Difference Between Pink & Fuchsia

Paint manufacturers, fabric designers and artists mix colors in different combinations to create the tints, tones and values they need to set a mood, complete a design or paint the illusion of depth on a canvas. Bright warm colors energize and advance in space, while cool hues recede and are tranquil. The difference between pink, which is a tint, and fuchsia, which is a tertiary color, is the colors they're mixed from.
  1. Color Theory

    • Created by Sir Isaac Newton in 1666, color wheels begin with the primary colors red, yellow and blue. Primary colors are made from minerals, rocks, plants and organic materials and cannot be created by mixing other colors. Primary colors mixed with other primary colors create the secondary colors green, orange and purple. Primary colors combined with secondary colors produce tertiary colors.

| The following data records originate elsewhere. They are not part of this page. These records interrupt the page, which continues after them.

(** A successful [os.Pipe] allocates two descriptions that did not exist,
    leaves the write end open and empty, and changes nothing else. *)
Lemma Pipe_ok (w : os.World) :
  ∃ r wr w',
    os.Pipe true w = (Some (Some r, Some wr), w')
    ∧ os.files w !! r = None ∧ os.files w !! wr = None ∧ r ≠ wr
    ∧ os.files w' = <[wr := os.mkFile "|1" false ""]> (<[r := os.mkFile "|0" false ""]> (os.files w))
    ∧ os.Stdout w' = os.Stdout w ∧ os.Stderr w' = os.Stderr w
    ∧ os.logOutput w' = os.logOutput w.
Proof.
  unfold os.Pipe.
  set (r := fresh (dom (os.files w))).
  set (files1 := <[r := os.mkFile "|0" false ""]> (os.files w)).
  set (wr := fresh (dom files1)).
  exists r, wr, (os.with_files (<[wr := os.mkFile "|1" false ""]> files1) w).
  assert (Hr : os.files w !! r = None) by (apply not_elem_of_dom, is_fresh).
  assert (Hwr : files1 !! wr = None) by (apply not_elem_of_dom, is_fresh).
  assert (Hne : r ≠ wr).
  { intros E. rewrite <- E in Hwr. unfold files1 in Hwr.
    by rewrite lookup_insert_eq in Hwr. }
  split; [done|]. split; [done|]. split.
  { unfold files1 in Hwr. by rewrite lookup_insert_ne in Hwr. }
  done.
Qed.

(** A pipe does not change what any handle stores. *)
Lemma contents_Pipe (ok : bool) (f : os.handle) (w : os.World) :
  os.contents f (os.Pipe ok w).2 = os.contents f w.
Proof.
  destruct ok; [|done].
  destruct (Pipe_ok w) as (r & wr & w' & -> & Hr & Hwr & Hne & Hf & _).
  cbn [snd]. destruct f as [fd|]; [|done]. unfold os.contents. rewrite Hf.
  destruct (decide (fd = wr)) as [->|Hn1].
  { by rewrite lookup_insert_eq, Hwr. }
  rewrite lookup_insert_ne by done.
  destruct (decide (fd = r)) as [->|Hn2].
  { by rewrite lookup_insert_eq, Hr. }
  by rewrite lookup_insert_ne.
Qed.




(** X26.  When a pipe cannot be made, [OverrideNativeLogs] of part_001's
    first document returns the error [could not prepare log capturing] and
    the capture does not start: the process's standard output, standard
    error and log output are what they were, and every handle stores what
    it stored.  The logger has by then recorded the two standard streams
    as its cached streams; when it is the second pipe that fails, the
    writer of the first pipe is kept in the logger and left open. *)
Theorem X26_Override_failure_keeps_streams (l : Logger) (okLogs okErrors : bool)
    (w : os.World) :
  let o := OpenRuntimes.OverrideNativeLogs l okLogs okErrors w in
  (o.1.2 = None ∨ o.1.2 = Some "could not prepare log capturing")
  ∧ (o.1.2 = None ↔ okLogs = true ∧ okErrors = true)
  ∧ NativeLogsCache o.1.1 = os.Stdout w ∧ NativeErrorsCache o.1.1 = os.Stderr w
  ∧ (∀ f, os.contents f o.2 = os.contents f w)
  ∧ (o.1.2 ≠ None →
     os.Stdout o.2 = os.Stdout w ∧ os.Stderr o.2 = os.Stderr w
     ∧ os.logOutput o.2 = os.logOutput w)
  ∧ (okLogs = true → okErrors = false → os.is_open (WriterLogs o.1.1) o.2).
Proof.
  cbv zeta.
  unfold OpenRuntimes.OverrideNativeLogs.
  destruct okLogs.
  - destruct (Pipe_ok w) as (r1 & wr1 & w1 & Hp1 & Hr1 & Hwr1 & Hne1 & Hf1 & Ho1 & He1 & Hl1).
    rewrite Hp1.
    pose proof (λ f, contents_Pipe true f w) as E1. rewrite Hp1 in E1. cbn [snd] in E1.
    assert (Hw1 : os.is_open (Some wr1) w1).
    { exists wr1, (os.mkFile "|1" false ""). by rewrite Hf1, lookup_insert_eq. }
    destruct okErrors.
    + destruct (Pipe_ok w1) as (r2 & wr2 & w2 & Hp2 & Hr2 & Hwr2 & Hne2 & Hf2 & Ho2 & He2 & Hl2).
      rewrite Hp2.
      pose proof (λ f, contents_Pipe true f w1) as E2. rewrite Hp2 in E2. cbn [snd] in E2.
      cbn [fst snd]. split; [by left|]. split; [done|]. split; [done|]. split; [done|].
      split. { intros f. rewrite <- E1, <- E2. by destruct f. }
      split; [done|]. intros _; discriminate.
    + cbn [os.Pipe fst snd]. split; [by right|]. split; [by split; [|intros [_ ?]]|].
      split; [done|]. split; [done|]. split; [done|]. split; [done|]. by intros _ _.
  - cbn [os.Pipe fst snd]. split; [by right|]. split; [by split; [|intros [? _]]|].
    split; [done|]. split; [done|]. split; [done|]. split; [done|]. intros; discriminate.
Qed.

(** ** The notice, over a whole run of native writes *)

Section NoticeOnce.
Context `{Encoding}.

Lemma run_cons c calls lw :
  OpenRuntimes_run (c :: calls) lw = OpenRuntimes_run calls (OpenRuntimes_step lw c).
Proof. reflexivity. Qed.

(** Once the latch is up, native writes store their lines and nothing else. *)
Lemma latched_native_writes l messages w :
  IncludesNativeInfo l = true →
  os.is_open (StreamLogs l) w →
  OpenRuntimes_run (native_log_writes messages) (l, w) =
    (l, (OpenRuntimes_run (native_log_writes messages) (l, w)).2)
  ∧ os.contents (StreamLogs l) (OpenRuntimes_run (native_log_writes messages) (l, w)).2 =
      os.contents (StreamLogs l) w +:+ join (predicted_line <$> messages).
Proof.
  intros Hup. revert w. induction messages as [|m ms IH]; intros w Ho.
  - cbn. by rewrite string_app_nil_r.
  - unfold native_log_writes in *. rewrite fmap_cons, run_cons.
    cbn [OpenRuntimes_step fst snd]. rewrite OpenRuntimes_Write_unfold.
    assert (Hfn : first_native l true = false) by (unfold first_native; by rewrite Hup).
    rewrite !Hfn.
    assert (Ho' : os.is_open (StreamLogs l) (Main.Write l m LOGGER_TYPE_LOG true w))
      by (by apply is_open_after_Main_Write).
    destruct (IH _ Ho') as [Hl Hc]. split; [by rewrite Hl at 1|].
    rewrite Hc.
    pose proof (Main_Write_contents l m LOGGER_TYPE_LOG true w Ho) as Hw.
    unfold emitted, first_native in Hw. rewrite Hup in Hw.
    change (os.contents (StreamLogs l) (Main.Write l m LOGGER_TYPE_LOG true w)
            = os.contents (StreamLogs l) w +:+ predicted_line m) in Hw.
    rewrite Hw. cbn [fmap list_fmap join foldr]. by rewrite string_app_assoc.
Qed.

End NoticeOnce.

(** X17.  With the pointer receiver of part_001, a run of native writes of
    kind log on a logger whose latch is down and whose log file is open
    stores the notice once, before the first line, and then the lines in
    call order; the latch is up afterwards.  An empty run stores nothing
    and leaves the latch down. *)
Theorem X17_notice_once_per_logger `{Encoding} (l : Logger)
    (messages : list (interface other)) (w : os.World) :
  IncludesNativeInfo l = false →
  os.is_open (StreamLogs l) w →
  let r := OpenRuntimes_run (native_log_writes messages) (l, w) in
  os.contents (StreamLogs l) r.2 =
    os.contents (StreamLogs l) w
      +:+ (if messages is [] then "" else native_notice)
      +:+ join (predicted_line <$> messages)
  ∧ IncludesNativeInfo r.1 = (if messages is [] then false else true).
Proof.
  intros Hdown Ho. cbv zeta. destruct messages as [|m ms].
  - cbn. split; [by rewrite string_app_nil_r|done].
  - unfold native_log_writes in *. rewrite fmap_cons, run_cons.
    cbn [OpenRuntimes_step fst snd]. rewrite OpenRuntimes_Write_unfold.
    assert (Hfn : first_native l true = true) by (unfold first_native; by rewrite Hdown).
    rewrite !Hfn.
    set (l1 := set_IncludesNativeInfo true l).
    assert (Ho' : os.is_open (StreamLogs l1) (Main.Write l m LOGGER_TYPE_LOG true w))
      by (by apply is_open_after_Main_Write).
    destruct (latched_native_writes l1 ms _ eq_refl Ho') as [Hl Hc].
    unfold native_log_writes in *.
    rewrite Hl. cbn [fst snd]. split; [|done].
    change (StreamLogs l1) with (StreamLogs l) in Hc. rewrite Hc.
    pose proof (Main_Write_contents l m LOGGER_TYPE_LOG true w Ho) as Hw.
    unfold emitted, first_native in Hw. rewrite Hdown in Hw. cbn [negb andb] in Hw.
    change (os.contents (StreamLogs l) (Main.Write l m LOGGER_TYPE_LOG true w)
            = os.contents (StreamLogs l) w +:+ native_notice +:+ predicted_line m) in Hw.
    rewrite Hw. cbn [fmap list_fmap join foldr]. by rewrite !string_app_assoc.
Qed.
(** ** More on the candidate ranker *)

Lemma key_lt_strict (x y : candidate) :
  key_lt x y = true
  <-> cand_finish x < cand_finish y
      \/ (cand_finish x = cand_finish y /\ (cand_price x < cand_price y)%Q).
Proof.
  unfold key_lt.
  destruct (Z.eqb_spec (cand_finish x) (cand_finish y)) as [E|N]; simpl.
  - destruct (Qeq_bool (cand_price x) (cand_price y)) eqn:Ep; simpl.
    + apply Qeq_bool_iff in Ep. split; [discriminate|].
      intros [H|[_ H]]; [lia|]. rewrite Ep in H.
      now apply Qlt_irrefl in H.
    + rewrite float_lt_iff. split; [now right | intros [H|[_ H]]; [lia | exact H]].
  - rewrite Z.ltb_lt. split; [now left | intros [H|[H _]]; [exact H | lia]].
Qed.

(** [sorted] is stable at its head: the first of the sorted candidates is
    the first of the candidates that none comes before, that is, every
    candidate listed before it comes strictly after it in the order. *)
Lemma sorted_head_first (xs : list candidate) (x : candidate)
      (rest : list candidate) :
  sorted xs = x :: rest ->
  exists pre post,
    xs = pre ++ x :: post /\ forall y, In y pre -> key_lt x y = true.
Proof.
  revert x rest. induction xs as [|a xs IH]; intros x rest; simpl;
    [discriminate|].
  destruct (sorted xs) as [|y ys] eqn:Hs.
  - apply sorted_nil in Hs. subst xs. simpl. intros E. injection E as <- _.
    exists [], []. split; [reflexivity | intros z []].
  - simpl. destruct (key_lt y a) eqn:Hlt.
    + intros E. injection E as <- _.
      destruct (IH y ys eq_refl) as (pre & post & -> & Hpre).
      exists (a :: pre), post. split; [reflexivity|].
      intros z [<-|Hz]; [exact Hlt | now apply Hpre].
    + intros E. injection E as <- _.
      exists [], xs. split; [reflexivity | intros z []].
Qed.

Lemma filter_split {A : Type} (f : A -> bool) (l l1 l2 : list A) (x : A) :
  filter f l = l1 ++ x :: l2 ->
  exists m1 m2,
    l = m1 ++ x :: m2 /\ filter f m1 = l1 /\ filter f m2 = l2 /\ f x = true.
Proof.
  revert l1. induction l as [|y l IH]; intros l1; simpl.
  - destruct l1; discriminate.
  - destruct (f y) eqn:Hy.
    + destruct l1 as [|z l1]; simpl; intros E; injection E as -> E.
      * exists [], l. now repeat split.
      * destruct (IH _ E) as (m1 & m2 & -> & H1 & H2 & Hx).
        exists (z :: m1), m2. simpl. rewrite Hy, H1. now repeat split.
    + intros E. destruct (IH _ E) as (m1 & m2 & -> & H1 & H2 & Hx).
      exists (y :: m1), m2. simpl. rewrite Hy. now repeat split.
Qed.

Lemma app_mid_earlier {A : Type} (b1 b2 a1 a2 : list A) (x y : A) :
  b1 ++ x :: a1 = b2 ++ y :: a2 ->
  (List.length b1 < List.length b2)%nat -> In x b2.
Proof.
  revert b2. induction b1 as [|z b1 IH]; intros [|w b2]; simpl;
    intros E Hlen; try lia.
  - injection E as -> _. now left.
  - injection E as _ E. right. apply (IH b2); [exact E | lia].
Qed.

Lemma app_mid_same {A : Type} (b1 b2 a1 a2 : list A) (x y : A) :
  b1 ++ x :: a1 = b2 ++ y :: a2 ->
  List.length b1 = List.length b2 -> x = y.
Proof.
  revert b2. induction b1 as [|z b1 IH]; intros [|w b2]; simpl;
    intros E Hlen; try discriminate.
  - now injection E.
  - injection E as _ E. apply (IH b2); [exact E | lia].
Qed.

Lemma lookup_test_lower (tests : list Test.t) (n1 n2 : string) :
  Str.lower n1 = Str.lower n2 -> lookup_test tests n1 = lookup_test tests n2.
Proof. intros E. unfold lookup_test. now rewrite E. Qed.

Lemma passes_filter_lower_name (n1 n2 req season : string) (lab : Lab.t) :
  Str.lower n1 = Str.lower n2 ->
  passes_filter n1 req season lab = passes_filter n2 req season lab.
Proof. intros E. unfold passes_filter. now rewrite E. Qed.

(** Where in the table the lab of a placement stands: it passes the filter,
    no lab that passes comes before it in the ranking, and every lab listed
    before it that passes comes strictly after it in the ranking. *)
Lemma chosen_position (labs : list Lab.t) (tests : list Test.t)
      (season : string) (deadline : Date.t) (st st' : loop_state)
      (name : string) (a : assignment) (p : placement) :
  schedule_body labs tests season deadline st name = Ok st' ->
  assignments st' = assignments st ++ [a] ->
  placed a = Some p ->
  exists test before lab after,
    test_name a = name
    /\ lookup_test tests name = Some test
    /\ labs = before ++ lab :: after
    /\ passes_filter name (req_storage_of test) season lab = true
    /\ p = mkPlacement (Lab.lab_id lab) (Lab.name lab) (day_of_sample st)
                       (finish_of (day_of_sample st) test lab)
                       (deadline - finish_of (day_of_sample st) test lab)
                       (Lab.price_per_test lab)
    /\ (forall l, In l labs ->
          passes_filter name (req_storage_of test) season l = true ->
          ranks_before (day_of_sample st) test lab l)
    /\ (forall l, In l before ->
          passes_filter name (req_storage_of test) season l = true ->
          finish_of (day_of_sample st) test lab
          < finish_of (day_of_sample st) test l
          \/ (finish_of (day_of_sample st) test l
              = finish_of (day_of_sample st) test lab
              /\ (Lab.price_per_test lab < Lab.price_per_test l)%Q)).
Proof.
  unfold schedule_body. intros H Hass Hp.
  destruct (lookup_test tests name) as [test|] eqn:Hfind.
  2:{ injection H as <-. simpl in Hass. apply app_inv_head in Hass.
      injection Hass as <-. discriminate. }
  apply bind_Ok in H. destruct H as (cs & Hcs & H).
  apply candidates_loop in Hcs. simpl in Hcs.
  destruct cs as [|c0 cs'].
  { injection H as <-. simpl in Hass. apply app_inv_head in Hass.
    injection Hass as <-. discriminate. }
  destruct (sorted (c0 :: cs')) as [|chosen rest] eqn:Hs; [discriminate|].
  injection H as <-. simpl in Hass. apply app_inv_head in Hass.
  injection Hass as <-. simpl in Hp. injection Hp as <-.
  destruct (sorted_head _ _ _ Hs) as [_ Hmin].
  destruct (sorted_head_first _ _ _ Hs) as (pre & post & Hsplit & Hpre).
  rewrite Hcs in Hsplit, Hmin.
  destruct (map_eq_app _ _ _ _ Hsplit) as (l1 & l2 & Hfilter & Hl1 & Hl2).
  destruct (map_eq_cons _ _ Hl2) as (lab & l2' & -> & Hlab & _).
  destruct (filter_split _ _ _ _ _ Hfilter)
    as (before & after & Hlabs & Hbefore & _ & Hpass).
  exists test, before, lab, after. subst chosen. simpl.
  replace (day_of_sample st
           + (Test.duration_days test + Lab.turnaround_days lab))
    with (finish_of (day_of_sample st) test lab) by (unfold finish_of; lia).
  repeat (split; [assumption || reflexivity|]).
  split.
  - intros l Hl Hpl.
    assert (Hle : key_le (candidate_of (Test.duration_days test)
                                       (day_of_sample st) deadline lab)
                         (candidate_of (Test.duration_days test)
                                       (day_of_sample st) deadline l)).
    { apply Hmin, in_map, filter_In. now split. }
    unfold key_le in Hle. simpl in Hle. unfold ranks_before, finish_of.
    destruct Hle as [Hlt|[Heq Hpr]]; split; try lia; intros; tauto || lia.
  - intros l Hl Hpl.
    assert (Hlt : key_lt (candidate_of (Test.duration_days test)
                                       (day_of_sample st) deadline lab)
                         (candidate_of (Test.duration_days test)
                                       (day_of_sample st) deadline l) = true).
    { apply Hpre. rewrite <- Hl1. apply in_map. rewrite <- Hbefore.
      apply filter_In. now split. }
    apply key_lt_strict in Hlt. simpl in Hlt. unfold finish_of.
    destruct Hlt as [Hlt|[Heq Hpr]]; [left; lia | right; split; [lia | exact Hpr]].
Qed.

Lemma schedule_entry_position
      (labs : list Lab.t) (tests : list Test.t) (c : Contract.t)
      (sch : list assignment) (i : nat) (a : assignment) (p : placement) :
  schedule_for_contract labs tests c = Ok sch ->
  nth_error sch i = Some a ->
  placed a = Some p ->
  exists day test before lab after,
    lookup_test tests (test_name a) = Some test
    /\ labs = before ++ lab :: after
    /\ passes_filter (test_name a) (req_storage_of test) (season_of c) lab
       = true
    /\ p = mkPlacement (Lab.lab_id lab) (Lab.name lab) day
                       (finish_of day test lab)
                       (Contract.contract_deadline c - finish_of day test lab)
                       (Lab.price_per_test lab)
    /\ (forall l, In l labs ->
          passes_filter (test_name a) (req_storage_of test) (season_of c) l
          = true ->
          ranks_before day test lab l)
    /\ (forall l, In l before ->
          passes_filter (test_name a) (req_storage_of test) (season_of c) l
          = true ->
          finish_of day test lab < finish_of day test l
          \/ (finish_of day test l = finish_of day test lab
              /\ (Lab.price_per_test lab < Lab.price_per_test l)%Q)).
Proof.
  intros Hrun Ha Hp.
  destruct (schedule_split _ _ _ _ _ _ Hrun Ha)
    as (l1 & name & l2 & st & st' & final & m2
        & _ & _ & _ & Hbody & _ & Hst & Hst' & _).
  rewrite <- Hst in Hst'.
  destruct (chosen_position _ _ _ _ _ _ _ _ _ Hbody Hst' Hp)
    as (test & before & lab & after & <- & H).
  exists (day_of_sample st), test, before, lab, after. exact H.
Qed.
(** * Spreadsheet-to-JSON extractors: a shallow embedding

    The two pipelines of the repository are embedded here:
    [convert_india_spices_to_json.py] (metadata, geography hierarchy,
    segment hierarchy, data records, assembler) and
    [generate_distributors_json.py] (tiered column mappings, row
    extraction, document generation).

    Conventions.
    - A sheet read by the spreadsheet library is a grid of typed cells.
    - Python [dict]s are insertion-ordered association lists ([PyDict]).
    - Python exceptions are values of type [exn]; a function that may
      raise returns [py A].
    - Python floats are kept behind the interface [PyFloat]; integers
      are [Z], indices are [nat].  [Binary64] implements the interface
      with IEEE doubles, [Exact] with rationals. *)

From Stdlib Require Import ZArith QArith Qabs Qround Lqa Ascii String List.
From Stdlib Require PrimFloat FloatOps SpecFloat.
From stdpp Require Import base decidable option list strings gmap sorting.

Local Open Scope string_scope.
Local Open Scope Z_scope.
Local Open Scope list_scope.

(** ** Python string methods *)

Module PyStr.

(** [str.isspace] on one ASCII character: TAB..CR, FS..US, SPACE. *)
Definition is_space (c : ascii) : bool :=
  let n := nat_of_ascii c in
  ((9 <=? n)%nat && (n <=? 13)%nat) || ((28 <=? n)%nat && (n <=? 32)%nat).

Fixpoint lstrip_ws (s : string) : string :=
  match s with
  | String c s' => if is_space c then lstrip_ws s' else s
  | EmptyString => EmptyString
  end.

Definition rstrip_ws (s : string) : string :=
  String.rev (lstrip_ws (String.rev s)).

(** [s.strip()] *)
Definition strip (s : string) : string := rstrip_ws (lstrip_ws s).

(** [s.lstrip(c)] for a one-character argument. *)
Fixpoint lstrip_char (c : ascii) (s : string) : string :=
  match s with
  | String c' s' => if Ascii.eqb c c' then lstrip_char c s' else s
  | EmptyString => EmptyString
  end.

(** [s.count(c)] for a one-character argument. *)
Fixpoint count_char (c : ascii) (s : string) : nat :=
  match s with
  | String c' s' => (if Ascii.eqb c c' then 1 else 0) + count_char c s'
  | EmptyString => 0
  end%nat.

(** [s.startswith(p)] *)
Definition startswith (p s : string) : bool := String.prefix p s.

(** [p in s] on strings *)
Fixpoint contains (p s : string) : bool :=
  String.prefix p s ||
  match s with
  | String _ s' => contains p s'
  | EmptyString => false
  end.

Definition lower_char (c : ascii) : ascii :=
  let n := nat_of_ascii c in
  if ((65 <=? n)%nat && (n <=? 90)%nat) then ascii_of_nat (n + 32) else c.

(** [s.lower()] (ASCII letters) *)
Fixpoint lower (s : string) : string :=
  match s with
  | String c s' => String (lower_char c) (lower s')
  | EmptyString => EmptyString
  end.

(** [s.replace(a, b)] for one-character [a] and [b]. *)
Fixpoint replace_char (a b : ascii) (s : string) : string :=
  match s with
  | String c s' => String (if Ascii.eqb a c then b else c) (replace_char a b s')
  | EmptyString => EmptyString
  end.

Definition is_digit (c : ascii) : bool :=
  let n := nat_of_ascii c in (48 <=? n)%nat && (n <=? 57)%nat.
(** * get_licenses.py: the Hackage license crawler

    A shallow embedding of [src/get_licenses.py] and the properties of its
    crawl loop ([Package.scrape]), of the license registry kept inside that
    loop, of the unused helper [unique_licenses] and of the report written by
    [main].

    Conventions of the embedding:
    - a Python [str] is a [string]; a value that may be [None] is an [option];
    - a Python [dict] is an association list in insertion order ([dict_set]
      overwrites in place or appends, as CPython does);
    - the [done] set is a [gset string];
    - the children lists of the dependency tree are mutable Python lists that
      are shared between the tree and the [todo] items: they live in a [heap]
      and are referred to by their location;
    - the outside world (HTTP server, file system) is an abstract state that
      is threaded through the calls; [hash], [str.strip] and the bs4 parser
      are functions supplied by the platform;
    - what the program prints with [warn], [error] and the progress line, and
      the HTTP exchanges it performs, are recorded in the [trace];
    - [DEBUG] is [False] (its value in the source), so [log] prints nothing;
    - the pacing with [time.sleep] only changes wall-clock time and is left
      out;
    - [requests.get] is taken to return a response, and the parser to find
      on a page the elements that the program reads, with a string in each:
      a run in which one of these calls raises is outside the embedding.
      The deaths that are embedded are those of the file system calls and
      of [os.path.join] on [None]; whatever is said about a run that dies
      is said about these;
    - Python fixes no order for the iteration of a [set]: the sections of
      the report come in an order chosen here, and only what does not
      depend on that order is stated about the report. *)

From Stdlib Require Import ZArith String Ascii List Lia.
From Stdlib Require Import DecimalString HexadecimalString HexadecimalPos HexadecimalN.
From Stdlib Require DecimalFacts DecimalNat.
From stdpp Require Import base decidable option list gmap strings sets relations.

    Tertiary Colors: Fuschia

    • You mix a primary red or blue with a secondary purple or violet to produce a tertiary color called fuchsia, named in the late 19th century after a plant with a pinkish-purple flower. You can create fuchsia variations by adjusting the proportions of pure red or blue with different secondary purples and violets. Names include hot or electric fuchsia, which has more red than blue in the mix, and fashion or Hollywood fuchsia, which includes some green to deepen its intensity for clothing, shoes and makeup. Deep fuchsia is a nearly equal mix of red and blue, a purplish-violet hue found with fuchsia in some flowers. It includes some green, its complementary color, to darken its value.

    Tints: Pink

    • Artists and designers mix white with a pure hue to produce a high-value color called a tint. You can mix in black to lower a value and darken it to create a shade. You can also add gray to make a tone. Pink is a high-value tint created by mixing white with the primary color red. Create various hues from hot to pale pink by changing the amount of red or white in the mix. Strengthen the intensity of pink by using pure colors, not diluting them with white, black, water or other mediums. Artists add gray to reduce pink's value or green, its complementary color, to create a duller tone.

    Temperatures

    • Pinks and fuchsias are popular colors for lipsticks.

      Pink is a warm, high-value color. Fuchsia mixed with more red than blue is a warm color. Both will appear to advance in a composition or design. An intense pink is called hot. Mixed with pure undiluted colors, an intense pinkish fuchsia is called hot or electric. A fuchsia in a predominantly blue hue will be cool and recede into shadows in a painting or design behind the brighter, lighter-valued pink. In painting sunsets, pinks would dominate before the sun goes down and fuchsias after it has set.